~ Maddie ~
Z samego rana dostałyśmy informacje, że Estella jest w szpitalu. Nie myślałam długo i po ogarnięciu się od razu pojechaliśmy do szpitala.
Gdy już podjechaliśmy na parking mogłam zobaczyć kto jest a kto nie w szpitalu i wiedziałam, że mój chłopak na pewno tam jest. Westchnęłam w myślach bojąc sie konfrontacji z nimi.
Poczekałam na moich towarzyszy i razem weszliśmy do szpitala. W recepcji spytaliśmy panią o Estelle a ta powiedziała nam ze musimy sie udać na drugie piętro ponieważ tam akurat wykonują jej badania. Udaliśmy się tam a ja oczywiście ich wyprzedzałam.
Odetchnęłam ostatni raz wiedząc że za rogiem mogę ich zobaczyć. Poczułam jak Ashley łapie mnie za rękę aby dodać mi otuchy. Uśmiechnęłam się do niej lekko i spojrzałam przed siebie. Stali tam. Xavier, Thomas, Natalie.. I Nate..
Widząc nas zaczęli miedzy sobą szeptać przez co sie lekko zestresowałam ale wiedziałam że nie jestem tu dla nich. Jestem tu przede wszystkim dla Estelli.
— Co z nią? — Spytał Adrien. Patrzyłam cały czas na Ashley bojąc sie spojrzeć na kogoś innego.
— Ma badania, jeszcze nic nie wiemy. — Westchnął Xavier. — Musimy być dobrej myśli. —
Westchnęłam cicho i usiadłam na krześle a zaraz obok mnie Ashley. Oparłam głowę o jej ramie i przymknęłam oczy na chwile. Gdy je otwarłem zobaczyłam że Ashley pisze na jakiejś grupie, w której byli Tony, Shane i Dylan.
Ulubieńcy Szatana😻
Dylan: Ash jutro będziemy w Holandii, szykuj się na impre
Shane: Poszukaj fajnych restauracji pls
Tony: Przestań gadać o jedzeniu Shane
Shane: Daj mi spokój
Dylan: Co wy na to, żeby 13 stycznia zrobić coś dla Maddie?
Zaśmiałam się cicho na wiadomości. Ashley też się uśmiechnęła i odpisała im.

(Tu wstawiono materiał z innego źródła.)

(* ===== verification/Rbd.v ===== *)
(** * The I/O of the RBD handler

    The callouts of [rbd.c] for data: an asynchronous request to librbd and what
    its completion makes of the command, with librbd's scatter lists or with a
    bounce buffer; and COMPARE AND WRITE and WRITE SAME that librbd does itself,
    through [tcmur_handle_caw] and [tcmur_handle_writesame] of
    [tcmur_cmd_handler.c].  librbd is a parameter: the class [RbdApi]. *)

From S2P Require Import Prelude Scsi Iovec Sense Device Backstore FileBack Aio Rw RwSpec Unmap WriteSame.
From S2P Require Import Rdev Alua Offload RbdLock.

Definition EILSEQ : Z := 84.
Definition EINVAL : Z := 22.

(** ** librbd *)

(** [rbd_data]: the bytes of the image.  A request returns the image, what the
    call returned, and what [rbd_aio_get_return_value] says when it is complete;
    a read also the bytes that it stored into its buffers from their start on, a
    compare and write the mismatch offset. *)
Class RbdApi (I : Type) := {
  rbd_data : I -> list Z;
  rbd_aio_create_completion : I -> I * Z;
  rbd_aio_read : I -> Z -> Z -> I * Z * Z * list Z;
  rbd_aio_write : I -> Z -> list Z -> I * Z * Z;
  rbd_aio_discard : I -> Z -> Z -> I * Z * Z;
  rbd_aio_flush : I -> I * Z * Z;
  rbd_aio_writesame : I -> Z -> Z -> list Z -> I * Z * Z;
  rbd_aio_compare_and_write : I -> Z -> list Z -> list Z -> I * Z * Z * Z
}.

(** ** State *)

(** What a completion tells the runner: [tcmu_notify_conn_lost],
    [tcmu_notify_lock_lost]. *)
Inductive note := ConnLost | LockLost.

(** The image, the outcomes of the coming allocations and the notifications. *)
Record rbd_st (I : Type) := RbdSt { rb_image : I; rb_alloc : list bool; rb_notes : list note }.
Arguments RbdSt {I}. Arguments rb_image {I}. Arguments rb_alloc {I}. Arguments rb_notes {I}.

(** [src tcmu-runner/rbd.c 93-97 enum rbd_aio_type] *)
Inductive rbd_aio_type := RBD_AIO_TYPE_WRITE | RBD_AIO_TYPE_READ | RBD_AIO_TYPE_CAW.

#[export] Instance rbd_aio_type_eq_dec : EqDecision rbd_aio_type.
Proof. solve_decision. Defined.

(** The device and the command are those of the callout.
    [src tcmu-runner/rbd.c 99-115 struct rbd_aio_cb] *)
Record rbd_aio_cb := AioCb {
  cb_type : rbd_aio_type;
  read_length : Z;
  caw_offset : Z;
  caw_miscompare_offset : Z;
  bounce_buffer : option (list Z);
  cb_iov : list iovec;
  cb_iov_cnt : Z
}.

Definition write_cb : rbd_aio_cb := AioCb RBD_AIO_TYPE_WRITE 0 0 0 None [] 0.

(** The notifications in their order. *)
Definition apply_notes (l : list note) (d : dst) : dst :=
  fold_left (fun d n => match n with ConnLost => tcmu_notify_conn_lost d | LockLost => tcmu_notify_lock_lost d end) l d.

Section rbd.
Context {I : Type} {HI : RbdApi I} (RBD_IOVEC_SUPPORT : bool).

Definition set_image (s : rbd_st I) (i : I) : rbd_st I := RbdSt i (rb_alloc s) (rb_notes s).
Definition add_note (s : rbd_st I) (n : note) : rbd_st I := RbdSt (rb_image s) (rb_alloc s) (rb_notes s ++ [n]).

Definition rbd_try (s : rbd_st I) : bool * rbd_st I :=
  match rb_alloc s with [] => (true, s) | ok :: l => (ok, RbdSt (rb_image s) l (rb_notes s)) end.

Definition create_completion (s : rbd_st I) : rbd_st I * Z :=
  let '(i, ret) := rbd_aio_create_completion (rb_image s) in (set_image s i, ret).

(** ** Completion *)

(** [src tcmu-runner/rbd.c tcmu_rbd_handle_blacklisted_cmd] *)
Definition tcmu_rbd_handle_blacklisted_cmd (s : rbd_st I) : rbd_st I * tcmu_sts :=
  (add_note s LockLost, TCMU_STS_TRANSITION).

(** [src tcmu-runner/rbd.c tcmu_rbd_handle_timedout_cmd] *)
Definition tcmu_rbd_handle_timedout_cmd (s : rbd_st I) : rbd_st I * tcmu_sts :=
  (add_note s ConnLost, TCMU_STS_TIMEOUT).

(** [ret]: the return value of the completion.  The result has the memory, the
    iovec, the sense data and the status that [done] gets.
    [src tcmu-runner/rbd.c rbd_finish_aio_generic] *)
Definition rbd_finish_aio_generic (cb : rbd_aio_cb) (ret : Z) (s : rbd_st I) (m : mem) (sense : list Z)
    : option (rbd_st I * mem * list iovec * list Z * tcmu_sts) :=
  if ret =? - ETIMEDOUT then
    let '(s, r) := tcmu_rbd_handle_timedout_cmd s in Some (s, m, cb_iov cb, sense, r)
  else if ret =? - ESHUTDOWN then
    let '(s, r) := tcmu_rbd_handle_blacklisted_cmd s in Some (s, m, cb_iov cb, sense, r)
  else if (ret =? - EILSEQ) && bool_decide (cb_type cb = RBD_AIO_TYPE_CAW) then
    let cmp_offset := u32 (caw_miscompare_offset cb - caw_offset cb) in
    sense ← tcmu_set_sense_info sense cmp_offset;
    Some (s, m, cb_iov cb, sense, TCMU_STS_MISCOMPARE)
  else if ret =? - EINVAL then Some (s, m, cb_iov cb, sense, TCMU_STS_INVALID_CDB)
  else if ret <? 0 then
    Some (s, m, cb_iov cb, sense, if decide (cb_type cb = RBD_AIO_TYPE_READ) then TCMU_STS_RD_ERR else TCMU_STS_WR_ERR)
  else
    match cb_type cb, bounce_buffer cb with
    | RBD_AIO_TYPE_READ, Some b =>
        '(m, iov, _) ← tcmu_memcpy_into_iovec m (cb_iov cb) (cb_iov_cnt cb) b (read_length cb);
        Some (s, m, iov, sense, TCMU_STS_OK)
    | _, _ => Some (s, m, cb_iov cb, sense, TCMU_STS_OK)
    end.

(** ** Requests *)

(** A bounce buffer of [length] bytes filled from the iovec.  [None]: librbd
    would get bytes of the buffer that nothing was stored into. *)
Definition fill_bounce (m : mem) (length : Z) (iov : list iovec) (cnt : Z) : option (list Z * list iovec) :=
  '(b, iov, copied) ← tcmu_memcpy_from_iovec m (zeros (Z.to_nat length)) length iov cnt;
  if copied =? length then Some (b, iov) else None.

(** What the call returned and the completion's value.
    [src tcmu-runner/rbd.c tcmu_rbd_aio_read] *)
Definition tcmu_rbd_aio_read (cb : rbd_aio_cb) (s : rbd_st I) (m : mem) (length offset : Z)
    : option (rbd_st I * mem * rbd_aio_cb * Z * Z) :=
  if RBD_IOVEC_SUPPORT then
    let '(i, sub, ret, bs) :=
      rbd_aio_read (rb_image s) offset (iov_total (take (Z.to_nat (cb_iov_cnt cb)) (cb_iov cb))) in
    m ← (if sub <? 0 then Some m else scatter m (cb_iov cb) (cb_iov_cnt cb) bs);
    Some (set_image s i, m, cb, sub, ret)
  else
    let '(ok, s) := rbd_try s in
    if negb ok then Some (s, m, cb, - ENOMEM, 0)
    else
      let '(i, sub, ret, bs) := rbd_aio_read (rb_image s) offset length in
      Some (set_image s i, m,
            AioCb (cb_type cb) (read_length cb) (caw_offset cb) (caw_miscompare_offset cb) (Some bs) (cb_iov cb) (cb_iov_cnt cb),
            sub, ret).

(** The iovec is the one that the copy has consumed.
    [src tcmu-runner/rbd.c tcmu_rbd_aio_write] *)
Definition tcmu_rbd_aio_write (s : rbd_st I) (m : mem) (iov : list iovec) (cnt length offset : Z)
    : option (rbd_st I * list iovec * Z * Z) :=
  if RBD_IOVEC_SUPPORT then
    bs ← gather m (take (Z.to_nat cnt) iov);
    let '(i, sub, ret) := rbd_aio_write (rb_image s) offset bs in
    Some (set_image s i, iov, sub, ret)
  else
    let '(ok, s) := rbd_try s in
    if negb ok then Some (s, iov, - ENOMEM, 0)
    else
      '(b, iov) ← fill_bounce m length iov cnt;
      let '(i, sub, ret) := rbd_aio_write (rb_image s) offset b in
      Some (set_image s i, iov, sub, ret).

(** [src tcmu-runner/rbd.c tcmu_rbd_read] *)
Definition tcmu_rbd_read (s : rbd_st I) (m : mem) (iov : list iovec) (iov_cnt length offset : Z)
    : option (rbd_st I * mem * list iovec * reply) :=
  let '(ok, s) := rbd_try s in
  if negb ok then Some (s, m, iov, Rejected TCMU_STS_NO_RESOURCE)
  else
    let '(s, ret) := create_completion s in
    if ret <? 0 then Some (s, m, iov, Rejected TCMU_STS_NO_RESOURCE)
    else
      '(s, m, cb, ret, v) ← tcmu_rbd_aio_read (AioCb RBD_AIO_TYPE_READ length 0 0 None iov iov_cnt) s m length offset;
      if ret <? 0 then Some (s, m, iov, Rejected TCMU_STS_NO_RESOURCE)
      else
        '(s, m, iov, _, r) ← rbd_finish_aio_generic cb v s m [];
        Some (s, m, iov, Done r).

(** The iovec is not used again.
    [src tcmu-runner/rbd.c tcmu_rbd_write] *)
Definition tcmu_rbd_write (s : rbd_st I) (m : mem) (iov : list iovec) (iov_cnt length offset : Z)
    : option (rbd_st I * list iovec * reply) :=
  let '(ok, s) := rbd_try s in
  if negb ok then Some (s, iov, Rejected TCMU_STS_NO_RESOURCE)
  else
    let '(s, ret) := create_completion s in
    if ret <? 0 then Some (s, iov, Rejected TCMU_STS_NO_RESOURCE)
    else
      '(s, iov, ret, v) ← tcmu_rbd_aio_write s m iov iov_cnt length offset;
      if ret <? 0 then Some (s, iov, Rejected TCMU_STS_NO_RESOURCE)
      else
        '(s, _, _, _, r) ← rbd_finish_aio_generic write_cb v s m [];
        Some (s, iov, Done r).

(** [src tcmu-runner/rbd.c tcmu_rbd_unmap] *)
Definition tcmu_rbd_unmap (s : rbd_st I) (off len : Z) : option (rbd_st I * reply) :=
  let '(ok, s) := rbd_try s in
  if negb ok then Some (s, Rejected TCMU_STS_NO_RESOURCE)
  else
    let '(s, ret) := create_completion s in
    if ret <? 0 then Some (s, Rejected TCMU_STS_NO_RESOURCE)
    else
      let '(i, ret, v) := rbd_aio_discard (rb_image s) off len in
      if ret <? 0 then Some (set_image s i, Rejected TCMU_STS_NO_RESOURCE)
      else
        '(s, _, _, _, r) ← rbd_finish_aio_generic write_cb v (set_image s i) ∅ [];
        Some (s, Done r).

(** [src tcmu-runner/rbd.c tcmu_rbd_flush] *)
Definition tcmu_rbd_flush (s : rbd_st I) : option (rbd_st I * reply) :=
  let '(ok, s) := rbd_try s in
  if negb ok then Some (s, Rejected TCMU_STS_NO_RESOURCE)
  else
    let '(s, ret) := create_completion s in
    if ret <? 0 then Some (s, Rejected TCMU_STS_NO_RESOURCE)
    else
      let '(i, ret, v) := rbd_aio_flush (rb_image s) in
      if ret <? 0 then Some (set_image s i, Rejected TCMU_STS_NO_RESOURCE)
      else
        '(s, _, _, _, r) ← rbd_finish_aio_generic write_cb v (set_image s i) ∅ [];
        Some (s, Done r).

(** [src tcmu-runner/rbd.c tcmu_rbd_aio_writesame] *)
Definition tcmu_rbd_aio_writesame (sense : list Z) (off len : Z) (iov : list iovec) (iov_cnt : Z) (s : rbd_st I) (m : mem)
    : option (rbd_st I * mem * list Z * reply) :=
  length ← tcmu_iovec_length iov iov_cnt;
  let refuse s := Some (s, m, sense, Rejected TCMU_STS_NO_RESOURCE) in
  let '(ok, s) := rbd_try s in
  if negb ok then refuse s
  else
    let '(ok, s) := rbd_try s in
    if negb ok then refuse s
    else
      '(b, _) ← fill_bounce m length iov iov_cnt;
      let '(s, ret) := create_completion s in
      if ret <? 0 then refuse s
      else
        let '(i, ret, v) := rbd_aio_writesame (rb_image s) off len b in
        if ret <? 0 then refuse (set_image s i)
        else
          '(s, m, _, sense, r) ← rbd_finish_aio_generic write_cb v (set_image s i) m sense;
          Some (s, m, sense, Done r).

(** [src tcmu-runner/rbd.c tcmu_rbd_aio_caw] *)
Definition tcmu_rbd_aio_caw (sense : list Z) (off len : Z) (iov : list iovec) (iov_cnt : Z) (s : rbd_st I) (m : mem)
    : option (rbd_st I * mem * list Z * reply) :=
  let buffer_length := u64 (2 * len) in
  let refuse s := Some (s, m, sense, Rejected TCMU_STS_NO_RESOURCE) in
  let '(ok, s) := rbd_try s in
  if negb ok then refuse s
  else
    let '(ok, s) := rbd_try s in
    if negb ok then refuse s
    else
      '(b, _) ← fill_bounce m buffer_length iov iov_cnt;
      let '(s, ret) := create_completion s in
      if ret <? 0 then refuse s
      else
        let '(i, ret, v, mis) :=
          rbd_aio_compare_and_write (rb_image s) off (take (Z.to_nat len) b) (take (Z.to_nat len) (drop (Z.to_nat len) b)) in
        if ret <? 0 then refuse (set_image s i)
        else
          '(s, m, _, sense, r) ← rbd_finish_aio_generic (AioCb RBD_AIO_TYPE_CAW 0 off mis None [] 0) v (set_image s i) m sense;
          Some (s, m, sense, Done r).

(** The callouts as a backstore. *)
#[export] Instance rbd_backstore : Backstore (rbd_st I) := {|
  bs_data s := rbd_data (rb_image s);
  bs_read := tcmu_rbd_read;
  bs_write := tcmu_rbd_write;
  bs_unmap := tcmu_rbd_unmap;
  bs_flush := tcmu_rbd_flush
|}.

(** ** Commands that librbd does *)

(** A request over the state of a command. *)
Definition on_xst (f : rbd_st I -> mem -> option (rbd_st I * mem * list Z * reply)) (x : xst (rbd_st I))
    : option (xst (rbd_st I) * list Z * reply) :=
  '(s, m, sense, r) ← f (x_bs x) (x_mem x);
  Some (set_mem (set_bs x s) m, sense, r).

Definition rbd_caw_fn : offload_fn (B := rbd_st I) :=
  fun sense off len iov cnt => on_xst (tcmu_rbd_aio_caw sense off len iov cnt).
Definition rbd_writesame_fn : offload_fn (B := rbd_st I) :=
  fun sense off len iov cnt => on_xst (tcmu_rbd_aio_writesame sense off len iov cnt).

(** [src tcmu-runner/rbd.c tcmu_rbd_handle_cmd] *)
Definition tcmu_rbd_handle_cmd (dev : tcmu_device) (spawn_ok : bool) (cmd : tcmulib_cmd) (rdev : tcmur_device)
    (x : xst (rbd_st I)) : option (tcmur_device * (fin (rbd_st I) + unmap_result (rbd_st I))) :=
  let op := byte_at (cdb cmd) 0 in
  if (op =? WRITE_SAME) || (op =? WRITE_SAME_16) then tcmur_handle_writesame dev spawn_ok rbd_writesame_fn cmd rdev x
  else if op =? COMPARE_AND_WRITE then
    '(rdev, f) ← tcmur_handle_caw dev spawn_ok rbd_caw_fn cmd rdev x; Some (rdev, inl f)
  else Some (rdev, inl (Fin x (sense_buf cmd) false TCMU_STS_NOT_HANDLED)).
End rbd.
(** Documented behaviour inside the image.  A request is complete with success
    when the call did not fail and the completion's value is not negative. *)
Class RbdLaws (I : Type) {HI : RbdApi I} := {
  rbd_wf : I -> Prop;
  law_completion : forall i, rbd_wf i -> let '(i', _) := rbd_aio_create_completion i in
    rbd_wf i' /\ rbd_data i' = rbd_data i;
  law_read : forall i off len, rbd_wf i -> 0 <= off -> 0 <= len -> off + len <= Z.of_nat (length (rbd_data i)) ->
    let '(i', sub, ret, bs) := rbd_aio_read i off len in
    rbd_wf i' /\ rbd_data i' = rbd_data i /\ Z.of_nat (length bs) <= len /\
    (0 <= sub -> 0 <= ret -> bs = read_at (rbd_data i) off len);
  law_write : forall i off bs, rbd_wf i -> 0 <= off -> off + Z.of_nat (length bs) <= Z.of_nat (length (rbd_data i)) ->
    let '(i', sub, ret) := rbd_aio_write i off bs in
    rbd_wf i' /\ stored (rbd_data i) off bs (rbd_data i') (0 <= sub /\ 0 <= ret);
  law_writesame : forall i off n bs, rbd_wf i -> 0 <= off -> 0 <= n -> bs <> [] ->
    off + n * Z.of_nat (length bs) <= Z.of_nat (length (rbd_data i)) ->
    let '(i', sub, ret) := rbd_aio_writesame i off (n * Z.of_nat (length bs)) bs in
    rbd_wf i' /\ stored (rbd_data i) off (same_blocks n bs) (rbd_data i') (0 <= sub /\ 0 <= ret);
  law_caw : forall i off cmp bs, rbd_wf i -> 0 <= off -> length cmp = length bs -> bs <> [] ->
    off + Z.of_nat (length bs) <= Z.of_nat (length (rbd_data i)) ->
    let '(i', sub, ret, mis) := rbd_aio_compare_and_write i off cmp bs in
    let old := read_at (rbd_data i) off (Z.of_nat (length bs)) in
    rbd_wf i' /\
    (cmp <> old -> rbd_data i' = rbd_data i /\ (0 <= sub -> ret < 0)) /\
    (cmp = old -> stored (rbd_data i) off bs (rbd_data i') (0 <= sub /\ 0 <= ret) /\ (0 <= sub -> ret <> - EILSEQ)) /\
    (0 <= sub -> ret = - EILSEQ -> off <= mis /\ compare_result cmp old off mis)
}.
Lemma element_update_connections_directions_quadrants_witness :
  let elem := sample_element (Point.mk 0 0) 4 2 in
  let cps :=
    ((fun p => sample_cp p 0) <$> rectangle_points (Point.mk 0 0) 4 2)
    ++ [sample_cp (Point.mk 2 1) CP_FLAGS_MAIN] in
  exists cps' : list ConnectionPoint,
    element_update_connections_directions elem cps = Some cps' /\
    ConnectionPoint.directions <$> cps' !! 4%nat = Some DIR_EAST /\
    ConnectionPoint.directions <$> cps' !! 8%nat = Some DIR_ALL.
Proof.
  intros elem cps.
  destruct (element_update_connections_directions_quadrants elem cps)
    as (cps' & Hrun & _ & Hgen & _ & Heast).
  - cbn. lia.
  - exists cps'. split; [exact Hrun|]. split.
    + apply (Heast 4%nat (sample_cp (Point.mk (0 + 4) (0 + 2 / 2)) 0)).
      * cbn. lia.
      * reflexivity.
      * discriminate.
      * cbn. lra.
      * cbn. lra.
      * cbn. lra.
    + rewrite (Hgen 8%nat (sample_cp (Point.mk 2 1) CP_FLAGS_MAIN)).
      * reflexivity.
      * cbn. lia.
      * reflexivity.
Defined.

(** ** Loading *)

(** C9. [element_load] hands the object to the base loader, then takes the
    corner, the width and the height from the attributes [elem_corner],
    [elem_width] and [elem_height].  An absent attribute gives its default,
    (0,0), 1 and 1, and adds nothing to the context: the context of the
    result is the one of the base loader, passed through the readers of the
    attributes that are present. *)
Theorem element_load_defaults `{ObjectIO} (elem : Element)
    (obj_node : ObjectNode) (ctx : DiaContext) :
  let base := object_load (Element.object elem) obj_node ctx in
  let res := element_load elem obj_node ctx in
  let attr := object_find_attribute obj_node in
  let ctx1 := snd base in
  let ctx2 :=
    match attr "elem_corner" with
    | Some a => snd (data_point (attribute_first_data a) (Point.mk 0 0) ctx1)
    | None => ctx1
    end in
  let ctx3 :=
    match attr "elem_width" with
    | Some a => snd (data_real (attribute_first_data a) ctx2)
    | None => ctx2
    end in
  let ctx4 :=
    match attr "elem_height" with
    | Some a => snd (data_real (attribute_first_data a) ctx3)
    | None => ctx3
    end in
  Element.object (fst res) = fst base /\
  Element.resize_handles (fst res) = Element.resize_handles elem /\
  (attr "elem_corner" = None -> Element.corner (fst res) = Point.mk 0 0) /\
  (attr "elem_width" = None -> Element.width (fst res) = 1) /\
  (attr "elem_height" = None -> Element.height (fst res) = 1) /\
  (forall a : AttributeNode, attr "elem_corner" = Some a ->
     Element.corner (fst res) =
     fst (data_point (attribute_first_data a) (Point.mk 0 0) ctx1)) /\
  (forall a : AttributeNode, attr "elem_width" = Some a ->
     Element.width (fst res) = fst (data_real (attribute_first_data a) ctx2)) /\
  (forall a : AttributeNode, attr "elem_height" = Some a ->
     Element.height (fst res) = fst (data_real (attribute_first_data a) ctx3)) /\
  snd res = ctx4 /\
  (attr "elem_corner" = None -> attr "elem_width" = None ->
   attr "elem_height" = None -> snd res = ctx1).
Proof.
  intros base res attr ctx1 ctx2 ctx3 ctx4.
  subst res ctx4 ctx3 ctx2 ctx1 base attr. unfold element_load.
  destruct elem as [obj hs c w h].
  destruct (object_load _ obj_node ctx) as [obj1 ctx1]. cbn.
  repeat
    (match goal with
     | |- context [object_find_attribute ?n ?s] =>
         destruct (object_find_attribute n s)
     | |- context [data_point ?d ?pt ?c] =>
         destruct (data_point d pt c) eqn:?
     | |- context [data_real ?d ?c] => destruct (data_real d c) eqn:?
     end; cbn).
  all: repeat split; try discriminate; try (intros ? [= <-]);
    repeat match goal with
           | E : _ = (_, _) |- _ => rewrite E; clear E
           end;
    reflexivity.
Qed.
Lemma savefig_val (path : string) (u : unit) (st st1 : state) :
  savefig w path st = (Val u, st1) ->
  fs st1 !! image_path w path = Some (Image (current_figure st))
  /\ figures st1 = figures st
  /\ forall p, p <> image_path w path -> fs st1 !! p = fs st !! p.
Proof.
  unfold savefig. intros H.
  destruct (savefig_error w path (current_figure st)); [discriminate|].
  destruct (fs st !! image_path w path) as [[]|]; try discriminate;
    destruct (write_fault w (image_path w path)); try discriminate;
    destruct (savefig_break w path (current_figure st) _) as [[e [remains|]]|];
    try discriminate;
    inversion H; simpl;
    (split; [apply lookup_insert_eq|]); (split; [reflexivity|]);
    intros p Hp; now apply lookup_insert_ne.
Qed.

Lemma nunique_gt5_ok (df : DataFrame) (x : string) (many : bool) :
  nunique_gt5 w df (PStr x) = Ok many ->
  exists j, positions_of x df = [j]
            /\ many = Nat.ltb 5 (nunique (column_at df j)).
Proof.
  unfold nunique_gt5, getitem.
  destruct (positions_of x df) as [|j [|j' js]]; simpl; intros H; inversion H.
  eauto.
Qed.

(** What was drawn when the figure of a bar chart is saved. *)
Lemma save_figure_val (df : DataFrame) (save_path : pyval) (s : string) (st st' : state) :
  save_figure w df save_path st = (Val s, st') ->
  exists path, save_path = PStr path
               /\ s = "Visualization saved to " +:+ path
               /\ fs st' !! image_path w path
                  = Some (Image (match figures st with
                                 | [] => [Tight_layout]
                                 | f :: _ => (f ++ [Tight_layout])%list
                                 end)).
Proof.
  unfold save_figure. destruct save_path; try discriminate.
  intros H. exists s0.
  apply bind_val_inv in H as (u1 & s1 & H1 & H).
  apply bind_val_inv in H as (u2 & s2 & H2 & H).
  apply bind_val_inv in H as (u3 & s3 & H3 & H).
  apply bind_val_inv in H as (u4 & s4 & H4 & H).
  inversion H. subst s st'. clear H.
  inversion H4. subst s4. clear H4.
  apply makedirs_val in H1. apply draw_val in H2 as [_ H2].
  apply savefig_val in H3 as [H3 _].
  repeat split; auto. simpl. rewrite H3. unfold current_figure.
  rewrite H2, H1. now destruct (figures st).
Qed.

End Drawing.

Lemma extend_extend (a b : list plot_cmd) (figs : list (list plot_cmd)) :
  extend b (extend a figs) = extend (a ++ b) figs.
Proof. destruct figs; simpl; auto. now rewrite <- app_assoc. Qed.

Lemma draw_extends (w : World) (df : DataFrame) (c : plot_cmd) (u : unit) (st st1 : state) :
  draw w df c st = (Val u, st1) -> figures st1 = extend [c] (figures st).
Proof. intros H. now apply draw_val in H as [_ H]. Qed.

(** The bar branch either stops on a missing parameter or draws the bars,
    the title and the axis labels, and then turns the tick labels when the
    column of [x] has more than five distinct values. *)
Lemma bar_branch_val
  (w : World) (params : pydict) (df : DataFrame) (x : string)
  (early : option string) (st st1 : state) :
  dict_get "x" params = Some (PStr x) ->
  plot_branch w (PStr "bar") params df st = (Val early, st1) ->
  early = Some "Error: 'x' and 'y' parameters required for bar chart"
  \/ (early = None
      /\ exists j, positions_of x df = [j]
         /\ figures st1
            = extend ([Barplot (PStr x) (dict_get_default "y" PNone params);
                       Title ("Bar Chart: " +:+ py_str w (dict_get_default "y" PNone params)
                              +:+ " by " +:+ x);
                       Xlabel (PStr x);
                       Ylabel (dict_get_default "y" PNone params)]
                      ++ (if Nat.ltb 5 (nunique (column_at df j))
                          then [Xticks_rotated] else []))
                     (figures st)).
Proof.
  intros Hx.
  cbv beta iota zeta delta [plot_branch is_str String.eqb Ascii.eqb Bool.eqb].
  unfold dict_has at 1. rewrite Hx. simpl negb. rewrite orb_false_l.
  destruct (negb (dict_has "y" params)).
  { intros H. inversion H. now left. }
  assert (X : dict_get_default "x" PNone params = PStr x)
    by (unfold dict_get_default; now rewrite Hx).
  rewrite !X. change (py_str w (PStr x)) with x.
  intros H. right.
  apply bind_val_inv in H as (u1 & s1 & H1 & H). apply draw_extends in H1.
  apply bind_val_inv in H as (u2 & s2 & H2 & H). apply draw_extends in H2.
  apply bind_val_inv in H as (u3 & s3 & H3 & H). apply draw_extends in H3.
  apply bind_val_inv in H as (u4 & s4 & H4 & H). apply draw_extends in H4.
  apply bind_val_inv in H as (many & s5 & H5 & H).
  apply lift_val_inv in H5 as [H5 ->].
  apply nunique_gt5_ok in H5 as (j & Hj & ->).
  apply bind_val_inv in H as (u6 & s6 & H6 & H).
  inversion H. subst early st1. clear H.
  split; [reflexivity|]. exists j. split; [assumption|].
  assert (F4 : figures s4
               = extend [Barplot (PStr x) (dict_get_default "y" PNone params);
                         Title ("Bar Chart: " +:+ py_str w (dict_get_default "y" PNone params)
                                +:+ " by " +:+ x);
                         Xlabel (PStr x);
                         Ylabel (dict_get_default "y" PNone params)] (figures st)).
  { rewrite H4, H3, H2, H1, !extend_extend. reflexivity. }
  destruct (Nat.ltb 5 (nunique (column_at df j))).
  - apply draw_extends in H6. rewrite H6, F4, extend_extend. reflexivity.
  - inversion H6. subst s6. rewrite F4. now rewrite app_nil_r.
Qed.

Ashley: Dylan świetny pomysł, uczcimy jej urodziny jak należy, szczegóły później😉
Wracając, Shane muszę cię zabrać do moich ulubionych restauracji a dla Tony'ego mam idealną rozrywkę.Tony: Oo ciekawie, czekam czekam.
Po tym Ashley wyłączyła telefon a ja dalej patrząc na nią poprawiłam się na krześle. I wtedy odważyłam się pierwszy raz spojrzeć na nich.
Delikatnie spojrzałam w górę i zobaczyłam ich siedzących naprzeciwko nas. Natalie i Thomas siedzieli na telefonach wiec nie zwracali na mnie dużej uwagi, lecz Nate dosłownie wiercił we mnie dziurę. Speszyłem się i odwróciłam wzrok znowu na Ashley. Wyciągnęłam telefon myśląc ze tam będę miala coś akurat do roboty. Nawet miałam racje, bo dostałam wiadomość od Hailie.
Hailiś💗: Jedziemy jutro do Holandii, załatwiłaś to?
Zaśmiałam się cicho i szturchnęłam Ash.
— Hailiś. — Zaśmiała się na to przezwisko.
Maddiś😻: Mówiłam, że załatwie😋
Maddiś😻: *Przesyła zdjęcie*
Maddiś😻: Miałam pomocnika.Wysłałam jej zdjęcie z Ashley, które wczoraj sobie zrobiłyśmy, nie chciałam jej martwić tym, że byłyśmy w szpitalu.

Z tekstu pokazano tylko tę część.